Barty backed in stacked women's draw

For the first time since 1997, neither Serena nor Venus Williams will take part in the Australian Open. Yet the women's tour is in rude health, even without those great bastions.

Ash Barty is world number one and a standout pick for many, only enhancing her claims after winning an Adelaide International title in the run-up to this fortnight.

But there is staggering depth on the women's side at present, and Barty will face stiff competition.

Incredibly, the last five grand slam finals have featured 10 different women, and teenager Emma Raducanu's against-all-odds US Open triumph in September shows best of all that new stars are emerging.

Yet since 2000, only three non-seeded players have reached the women's singles final at the Australian Open: Serena Williams in 2007, Justine Henin in 2010 and Garbine Muguruza in 2020. 

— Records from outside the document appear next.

(* ===== verification/MachineInt.v ===== *)
(** Machine integers of the source: the range of [i64], wrapping and checked
    arithmetic, and the decimal text of a number with Rust's [str::parse::<i64>]. *)
From S2P Require Import Prelude RustStr.
From stdpp Require Import pretty.

(** ** Ranges *)

Definition i64_min : Z := -9223372036854775808.
Definition i64_max : Z := 9223372036854775807.

Definition in_i64 (z : Z) : Prop := (i64_min <= z <= i64_max)%Z.
#[export] Instance in_i64_dec z : Decision (in_i64 z).
Proof. unfold in_i64. apply _. Defined.

(** Two's complement wrap-around, as a release build computes [a - b]. *)
Definition wrap_i64 (z : Z) : Z := ((z - i64_min) mod 18446744073709551616 + i64_min)%Z.

(** The cast [z as u64], and the wrapping operations of [u64]. *)
Definition as_u64 (z : Z) : Z := (z mod 18446744073709551616)%Z.
Definition wrapping_add_u64 (a b : Z) : Z := as_u64 (a + b).
Definition wrapping_mul_u64 (a b : Z) : Z := as_u64 (a * b).

(** [i64::checked_add]. *)
Definition checked_add_i64 (a b : Z) : option Z :=
  if bool_decide (in_i64 (a + b)%Z) then Some (a + b)%Z else None.

(** ** Decimal text *)

Fixpoint parse_digits (acc : N) (s : string) : option N :=
  match s with
  | EmptyString => Some acc
  | String c s' =>
      if is_ascii_digit c then parse_digits (acc * 10 + (N_of_ascii c - 48))%N s' else None
  end.

Definition parse_magnitude (s : string) : option N :=
  match s with EmptyString => None | String _ _ => parse_digits 0 s end.

(** [s.parse::<i64>().ok()]: an optional sign, at least one digit, and a value in
    range. *)
Definition parse_i64 (s : string) : option Z :=
  z ← match s with
      | String "-"%char s' => Z.opp ∘ Z.of_N <$> parse_magnitude s'
      | String "+"%char s' => Z.of_N <$> parse_magnitude s'
      | _ => Z.of_N <$> parse_magnitude s
      end;
  if bool_decide (in_i64 z) then Some z else None.

(** ** Lemmas *)

Lemma wrap_i64_id z : in_i64 z → wrap_i64 z = z.
Proof.
  unfold wrap_i64, in_i64, i64_min, i64_max. intros Hz. rewrite Z.mod_small; lia.
Qed.

Lemma wrap_i64_range z : in_i64 (wrap_i64 z).
Proof.
  unfold wrap_i64, in_i64, i64_min, i64_max.
  pose proof (Z.mod_pos_bound (z - -9223372036854775808) 18446744073709551616). lia.
Qed.

Lemma as_u64_id z : (0 <= z < 18446744073709551616)%Z → as_u64 z = z.
Proof. apply Z.mod_small. Qed.

Lemma checked_add_i64_Some a b t :
  checked_add_i64 a b = Some t ↔ in_i64 t ∧ t = (a + b)%Z.
Proof. unfold checked_add_i64. case_bool_decide; naive_solver. Qed.

Lemma pretty_N_char_value n :
  (n < 10)%N → is_ascii_digit (pretty_N_char n) = true ∧ (N_of_ascii (pretty_N_char n) - 48 = n)%N.
Proof.
  intros Hn.
  assert (n = 0 ∨ n = 1 ∨ n = 2 ∨ n = 3 ∨ n = 4 ∨ n = 5 ∨ n = 6 ∨ n = 7 ∨ n = 8 ∨ n = 9)%N as Hc by lia.
  by repeat (destruct Hc as [->|Hc]; [done|]); subst.
Qed.

Lemma parse_pretty_N_go n s : parse_digits 0 (pretty_N_go n s) = parse_digits n s.
Proof.
  revert s. induction (N.lt_wf_0 n) as [n _ IH]; intros s.
  assert (n = 0 ∨ 0 < n)%N as [->|Hn] by lia; [by rewrite pretty_N_go_0|].
  rewrite pretty_N_go_step by done. rewrite IH by (apply N.div_lt; lia). simpl.
  destruct (pretty_N_char_value (n `mod` 10)) as [-> ->]; [apply N.mod_lt; lia|].
  f_equal. rewrite (N.div_mod n 10) at 3; lia.
Qed.

Lemma parse_magnitude_pretty (n : N) : parse_magnitude (pretty n) = Some n.
Proof.
  unfold pretty, pretty_N. case_decide as Hn; [by subst|].
  pose proof (parse_pretty_N_go n "") as Hp. unfold parse_magnitude.
  destruct (pretty_N_go n "") eqn:Hg; [|done].
  simpl in Hp. congruence.
Qed.

Lemma pretty_N_head (n : N) : ∃ c s, pretty n = String c s ∧ is_ascii_digit c = true.
Proof.
  pose proof (parse_magnitude_pretty n) as Hp. unfold parse_magnitude in Hp.
  destruct (pretty n) as [|c s]; [done|]. exists c, s. split; [done|].
  simpl in Hp. by destruct (is_ascii_digit c).
Qed.

Lemma parse_i64_pretty z : in_i64 z → parse_i64 (pretty z) = Some z.
Proof.
  intros Hz. unfold parse_i64. destruct z as [|p|p]; [done| |].
  - change (pretty (Z.pos p)) with (pretty (N.pos p)).
    destruct (pretty_N_head (N.pos p)) as (c & s & Hs & Hc).
    rewrite Hs. assert (parse_magnitude (String c s) = Some (N.pos p)) as Hm
      by (rewrite <- Hs; apply parse_magnitude_pretty).
    destruct c as [[] [] [] [] [] [] [] []]; try done; rewrite Hm; simpl;
      by rewrite bool_decide_true.
  - change (pretty (Z.neg p)) with (String "-" (pretty (N.pos p))).
    pose proof (parse_magnitude_pretty (N.pos p)) as Hm.
    destruct (pretty (N.pos p)) as [|c s]; [done|].
    change ((z ← (Z.opp ∘ Z.of_N <$> parse_magnitude (String c s));
             if bool_decide (in_i64 z) then Some z else None) = Some (Z.neg p)).
    rewrite Hm. simpl. by rewrite bool_decide_true.
Qed.
Lemma entries_accepted q history id (Q : TestJudgment Value → Prop) :
  (∃ b, b ∈ map_entries history ∧ (id = b.1 ∧ ∃ j, accepts q b.2 j ∧ Q j)) ↔
  ∃ j, accepted q history id j ∧ Q j.
Proof.
  split.
  - intros ([k e] & Hb & -> & j & Ha & HQ). apply elem_of_map_entries in Hb. exists j. split; [|done].
    by exists e.
  - intros (j & (e & He & Ha) & HQ). exists (id, e). rewrite elem_of_map_entries. eauto.
Qed.

Lemma judge_fold_judgments q history (l : list (string * SelectionEvent Value)) acc id j :
  (∀ k e, (k, e) ∈ l → history !! k = Some e) →
  (∀ k j, sl_judgments acc.1 !! k = Some j → ∃ e c t,
     history !! k = Some e ∧ se_payload e = PObservation c t ∧ j = evaluate_report c t) →
  sl_judgments (foldl (judge q) acc l).1 !! id = Some j ↔
    sl_judgments acc.1 !! id = Some j ∨
    ∃ e c t, (id, e) ∈ l ∧ se_payload e = PObservation c t ∧ j = evaluate_report c t.
Proof.
  revert acc. induction l as [|[k e] l IH]; intros acc Hl Hacc; simpl.
  { split; [by left|]. intros [?|(e & c & t & ?%elem_of_nil & _)]; done. }
  assert (history !! k = Some e) as He by (apply Hl; left).
  rewrite IH; [|intros; by apply Hl; right|].
  - rewrite judge_judgments. cbn [fst snd]. destruct (se_payload e) as [|c t|res|o w] eqn:Hp.
    2:{ rewrite lookup_insert_Some. split.
        - intros [[[<- <-]|[_ ?]]|(e' & c' & t' & Hin & Hr)]; [|by left|].
          + right. exists e, c, t. split; [left|done].
          + right. exists e', c', t'. split; [by right|done].
        - intros [Hj|(e' & c' & t' & [[= -> ->]|Hin]%elem_of_cons & Hp' & ->)].
          + destruct (decide (k = id)) as [<-|]; [|by left; right]. left. left. split; [done|].
            destruct (Hacc _ _ Hj) as (e' & c' & t' & He' & Hp' & ->). congruence.
          + left. left. split; [done|]. congruence.
          + right. eauto 10. }
    all: split; (intros [Hj|(e' & c' & t' & Hin & Hp' & ->)]; [by left|]);
      try (right; exists e', c', t'; split; [by right|done]);
      apply elem_of_cons in Hin as [[= -> ->]|Hin]; [congruence|right; eauto 10].
  - rewrite judge_judgments. cbn [fst snd]. destruct (se_payload e) as [|c t|res|o w] eqn:Hp; [done| |done..].
    intros k' j' [[<- <-]|[_ ?]]%lookup_insert_Some; [by exists e, c, t|by apply Hacc].
Qed.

Barty could become the first Australian to be women's champion since Chris O'Neil in 1978, and the first to reach the final since Wendy Turnbull lost to Hana Mandlikova in 1980.

The Queenslander is the top seed, and the last time the number one failed to reach at least the fourth round at Melbourne Park was in 1979, when Virginia Ruzici lost her opening match. Barty ended a long wait for an Australian winner of the women's title at Wimbledon last year, so why not closer to home as well?

 

Naomi Osaka is back, so what should we expect?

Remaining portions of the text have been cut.